The Devil Is Busy (HBO Max) Review

The Devil is Busy short documentary

HBO Max’s short documentary The Devil Is Busy, produced by Soledad O’Brien (SO’B) Productions and co-directed by Christalyn Hampton and Geeta Gandbhir, is a searing portrait of what it means to provide and seek reproductive health care in the post-Roe era. At its center is Tracii, a staff member at Atlanta’s Feminist Women’s Health Center—now renamed the Feminist Center for Reproductive Liberation—whose workday begins long before sunrise. Her mornings are marked by both practical vigilance—ensuring the safety of the clinic and its patients—and private prayer that sustains her through a job fraught with protest, legal restriction, high stress, and real danger.

The film captures the tense choreography of daily life at the clinic: security guards patrol parking lots, staff screen patients to comply with increasingly complex laws, and protesters wield megaphones and scripture as tools of intimidation. Yet amid this hostility, the documentary emphasizes compassion—the small gestures of reassurance that Tracii and her colleagues offer women at their most vulnerable moments.

One of the film’s strengths is its refusal to simplify. Hampton and Gandbhir juxtapose the deeply religious convictions on both sides: the protestors outside invoking God’s will, and Tracii herself leaning on prayer for strength and protection. Rather than pitting these perspectives against one another in caricature, The Devil Is Busy highlights the raw humanity—and the stakes—that underlie them.

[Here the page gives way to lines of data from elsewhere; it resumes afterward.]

(* ===== verification/Content.v ===== *)
(** The content cache: internal/cache/content.go.  File contents are kept under the cache root
    in a file named by their digest, inside a bucket directory named by the first two digits.

    New contents are written to a temporary file in the root, digested on the way, and renamed
    into place.  [ContentProps.v] has the guarantees. *)
From S2P Require Import Prelude GoStrings GoPath Stats Types Sql Sqlite Kernel Syscalls Md5.
#[local] Open Scope Z_scope.

(** The system calls of the [syscalls] field are those of Syscalls.v. *)
Record ContentCache : Type := { root : string }.

Definition NewContentCache (root : string) : ContentCache := {| root := root |}.

Definition Root (cache : ContentCache) : string := root cache.

(** [string(key)[0:2]]. *)
Definition bucketForKey (cache : ContentCache) (key : Key) : outcome string :=
  if (String.length key <? 2)%nat then Panic "runtime error: slice bounds out of range"
  else Ret (String.substring 0 2 key).

Definition pathForKey (cache : ContentCache) (key : Key) : outcome string :=
  bucket ← bucketForKey cache key;
  mret (Join [root cache; bucket; key]).

Section content.
Context {OS DB : Type} `{Kernel OS, Fuel}.
Abbreviation M := (GoM (World OS DB)).

Definition HasKey (cache : ContentCache) (key : Key) : M bool :=
  path ← go_lift (pathForKey cache key);
  r ← go_try (Lstat LocalDomain path);
  match r with
  | inr _ => mret true
  | inl err => if IsNotExist err then mret false else go_err err
  end.

Definition GetFileForContents (cache : ContentCache) (key : Key) : M string :=
  found ← HasKey cache key;
  if (found : bool) then go_lift (pathForKey cache key)
  else go_err (ENew ("attempted to get non-existent key " +:+ key)).

(** The size of [buf]. *)
Definition copy_buffer : nat := Z.to_nat (32 * 1024).

(** The loop of [copy2]; [h] is what the hash [dst2] was given.  Returns [written], [h] and
    [err]. *)
Fixpoint copy2_loop (fuel : nat) (dst1 : File) (src : tracedReader) (h : bytes) (written : Z)
    : M (Z * bytes * option error) :=
  match fuel with
  | O => go_diverge
  | S fuel =>
      r ← tr_Read src copy_buffer;
      let '(data, er) := r in
      let nr := length data in
      (* the end of an iteration, after the writes *)
      let continue (h : bytes) (written : Z) :=
        match er with
        | Some EEOF => mret (written, h, None)
        | Some er => mret (written, h, Some er)
        | None => copy2_loop fuel dst1 src h written
        end in
      if (0 <? nr)%nat then
        w ← on_os (file_Write dst1 data);
        let '(nw, ew) := w in
        let written := if (0 <? nw)%nat then int64 (written + Z.of_nat nw) else written in
        match ew with
        | Some ew => mret (written, h, Some ew)
        | None =>
            if negb (nr =? nw)%nat then mret (written, h, Some EShortWrite)
            else continue (h ++ data) written
        end
      else continue h written
  end.

Definition copy2 (dst1 : File) (src : tracedReader) (h : bytes) : M (Z * bytes * option error) :=
  copy2_loop copy_fuel dst1 src h 0.

(** From the check for the key to the end of [PutContents]. *)
Definition store_temp (cache : ContentCache) (temp : File) (key : Key) : M Key :=
  found ← go_wrap (λ err, ENew ("failed to check for existence: " +:+ error_string err))
            (HasKey cache key);
  if (found : bool) then mret key
  else
    bucket ← go_lift (bucketForKey cache key);
    r ← go_try (Mkdir LocalDomain (Join [root cache; bucket]) 493);
    _ ← match r with
        | inl err =>
            if negb (IsExist err) then
              go_err (ENew ("failed to create bucket " +:+ bucket +:+ ": " +:+ error_string err))
            else mret ()
        | inr _ => mret ()
        end;
    path ← go_lift (pathForKey cache key);
    Rename LocalDomain (f_name temp) path;;
    mret key.

(** [PutContents] after its two files are open. *)
Definition fetch (cache : ContentCache) (path : string) (input : tracedReader) (temp : File)
    : M Key :=
  r ← copy2 temp input [];
  let '(_, h, err) := r in
  match err with
  | Some err => go_err (ENew ("failed to fetch " +:+ path +:+ ": " +:+ error_string err))
  | None =>
      go_ignore (tr_Close input);;
      go_ignore (on_os (file_Close temp));;
      store_temp cache temp (digest h)
  end.

Definition PutContents (cache : ContentCache) (path : string) : M Key :=
  input ← go_wrap (λ err, ENew ("failed to open " +:+ path +:+ ": " +:+ error_string err))
            (Open RemoteDomain path);
  go_defer (tr_Close input)
    (temp ← go_wrap (λ err, ENew ("cannot create temporary file: " +:+ error_string err))
              (on_os (os_TempFile (root cache) "partial"));
     go_defer (on_os (file_Close temp))
       (go_defer (Remove LocalDomain (f_name temp))
          (fetch cache path input temp))).
End content.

The documentary also insists on the larger realities: patients who must travel hours across state lines, women who face rejection or legal delay even in emergencies, and caregivers who knowingly shoulder the risk of violence and stigma to keep the doors open. Through these stories, the film underscores a sobering truth: in today’s America, accessing reproductive care is as much about endurance and courage as it is about medicine.

At 31 minutes, The Devil Is Busy is a compact, but powerful reminder of the fragile state of reproductive rights. It quietly illuminates the daily grind of those who refuse to abandon women in need. The result is a film that lingers for its raw honesty about the precarious intersection of faith, law, and healthcare.